◆ Work required: Which of the lines in the records below hold the string "result"? Copy every one of them.

*** Records shown Section Begins ***

Definition toggled (content : string) (enable : bool) : result string string :=
  match lines content with
  | first :: rest =>
      if String.eqb first "---" then
        match position (String.eqb "---") rest with
        | Some p =>
            let fm_end := S p in
            let existing := position (fun l => starts_with (trim_start l) KEY) (take p rest) in
            let new_val := if enable then "true" else "false" in
            Ok (trim_end (fst (foldl (toggled_line fm_end existing new_val) ("", false) (imap pair (first :: rest)))))
        | None => Err "Unclosed frontmatter"
        end
      else Err "No frontmatter found"
  | [] => Err "No frontmatter found"
  end.

Definition toggle_frontmatter_auto_evolve (path : string) (enable : bool) (d : D) : result string unit * D :=
  match d_read d path with
  | Err e => (Err ("Cannot read " +:+ path +:+ ": " +:+ e), d)
  | Ok content =>
      match toggled content enable with
      | Err e => (Err e, d)
      | Ok text =>
          match d_write path text d with
          | (Ok _, d) => (Ok (), d)
          | (Err e, d) => (Err ("Cannot write " +:+ path +:+ ": " +:+ e), d)
          end
      end
  end.

Definition handle_skills_evolve_toggle (body : Value) (dir : string) (earth : option (SkillRegistry P)) (d : D) :
    Value * option (SkillRegistry P) * D :=
  match earth with
  | None => (no_agent, None, d)
  | Some r =>
      match get body "name" ≫= as_str with
      | None => (json_error "Missing 'name' field", Some r, d)
      | Some n =>
          let on := default false (get body "auto_evolve" ≫= as_bool) in
          match List.find (fun sd => String.eqb (name (fst sd)) n) (list_all_with_status r) with
          | None => (json_error ("Skill '" +:+ n +:+ "' not found"), Some r, d)
          | Some (s, _) =>
              match toggle_frontmatter_auto_evolve (source_path s) on d with
              | (Err e, d) => (json_error e, Some r, d)
              | (Ok _, d) =>
                  let '(_, fresh) := load_directory_sync d dir SkillRegistry_new in
                  (Obj [("auto_evolve", Bool on); ("name", Str n); ("ok", Bool true)], Some (set_disabled (disabled r) fresh), d)
              end
          end
      end
  end.
End Skills.

(** ** Lemmas: the registry *)

Create HintDb skills.

(** Every skill is filed under its own name. *)
Definition registry_wf {P} (r : SkillRegistry P) : Prop := forall n s, skills r !! n = Some s -> name s = n.

Lemma empty_registry_wf {P} : registry_wf (P := P) SkillRegistry_new.
Proof. intros n s H. done. Qed.

Lemma register_skill_wf {P} (s : Skill P) r : registry_wf r -> registry_wf (register s r).
Proof.
  intros H n s' Hl. cbn in Hl. destruct (decide (n = name s)) as [->|Hne].
  - rewrite lookup_insert_eq in Hl. by injection Hl as <-.
  - rewrite lookup_insert_ne in Hl by done. by apply H.
Qed.

Lemma same_skills_wf {P} (r r' : SkillRegistry P) : skills r' = skills r -> registry_wf r -> registry_wf r'.
Proof. intros He H n s. rewrite He. apply H. Qed.

Lemma disable_skills {P} n (r : SkillRegistry P) : skills (snd (disable n r)) = skills r.
Proof. unfold disable. by destruct (skills r !! n). Qed.

#[export] Hint Resolve empty_registry_wf register_skill_wf : skills.

Lemma set_disabled_wf {P} names (r : SkillRegistry P) : registry_wf r -> registry_wf (set_disabled names r).
Proof. by apply same_skills_wf. Qed.

#[export] Hint Resolve set_disabled_wf : skills.

Lemma registry_get_Some {P} (r : SkillRegistry P) n s : registry_get r n = Some s <-> n ∉ disabled r /\ skills r !! n = Some s.
Proof. unfold registry_get. case_bool_decide as Hd; [|tauto]. split; [done|]. by intros [? _]. Qed.

Section Views.
Context {P : Type} (pattern_new : string -> option P) (pattern_matches : P -> string -> bool).
Context (from_yaml : string -> option SkillFrontmatter).
Context (iter : forall A, gmap string A -> list (string * A)).
Hypothesis Hiter : forall A (m : gmap string A), iter A m ≡ₚ map_to_list m.
Context {D : Type} `{SkillFs D}.

Lemma elem_iter A (m : gmap string A) k v : (k, v) ∈ iter A m <-> m !! k = Some v.
Proof. rewrite (Hiter A m). apply elem_of_map_to_list. Qed.

Lemma list_names_spec r n : n ∈ list_names iter r <-> is_Some (registry_get (P := P) r n).
Proof.
  unfold list_names. rewrite list_elem_of_In, List.filter_In, <- list_elem_of_In. unfold is_disabled.
  rewrite negb_true_iff, bool_decide_eq_false. split.
  - intros [Hin Hd]. apply list_elem_of_fmap in Hin as ([k s] & -> & Hin). apply elem_iter in Hin.
    exists s. by apply registry_get_Some.
  - intros [s Hs]. apply registry_get_Some in Hs as [Hd Hs]. split; [|done].
    apply list_elem_of_fmap. exists (n, s). split; [done|]. by apply elem_iter.
Qed.

Lemma list_all_spec r s : registry_wf r -> s ∈ list_all iter r <-> registry_get (P := P) r (name s) = Some s.
Proof.
  intros Hwf. unfold list_all. rewrite list_elem_of_fmap. rewrite registry_get_Some. split.
  - intros ([k s'] & -> & Hin). apply list_elem_of_In, List.filter_In in Hin as [Hin Hd]. cbn in *.
    apply list_elem_of_In, elem_iter in Hin. rewrite (Hwf _ _ Hin). unfold is_disabled in Hd.
    apply negb_true_iff, bool_decide_eq_false in Hd. done.
  - intros [Hd Hs]. exists (name s, s). split; [done|]. apply list_elem_of_In, List.filter_In. split.
    + apply list_elem_of_In. by apply elem_iter.
    + cbn. unfold is_disabled. by rewrite bool_decide_eq_false_2.
Qed.

Lemma list_all_nodup r : registry_wf r -> NoDup (map (@name P) (list_all iter r)).
Proof.
  intros Hwf. unfold list_all. rewrite map_map.
  assert (Hn : NoDup (map fst (List.filter (fun ns => negb (is_disabled r (fst ns))) (iter _ (skills r))))).
  { assert (Hk : NoDup (map fst (iter _ (skills r)))).
    { change (map fst) with (fmap (M := list) (@fst string (Skill P))). rewrite (Hiter _ (skills r)). apply NoDup_fst_map_to_list. }
    induction (iter _ (skills r)) as [|[k s] l IH]; [constructor|]. cbn in *. apply NoDup_cons in Hk as [Hk Hl].
    destruct (is_disabled r k); cbn; [by apply IH|]. apply NoDup_cons. split; [|by apply IH].
    intros Hin. apply Hk. apply list_elem_of_fmap in Hin as (x & -> & Hin). apply list_elem_of_In, List.filter_In in Hin as [Hin _].
    apply list_elem_of_fmap. exists x. split; [done|]. by apply list_elem_of_In. }
  erewrite map_ext_in; [exact Hn|]. intros [k s] Hin. cbn. apply List.filter_In in Hin as [Hin _].
  apply list_elem_of_In, elem_iter in Hin. by apply Hwf.
Qed.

*** Records shown Section Ends ***

◆ Output for this exercise:
Definition toggled (content : string) (enable : bool) : result string string :=
Definition toggle_frontmatter_auto_evolve (path : string) (enable : bool) (d : D) : result string unit * D :=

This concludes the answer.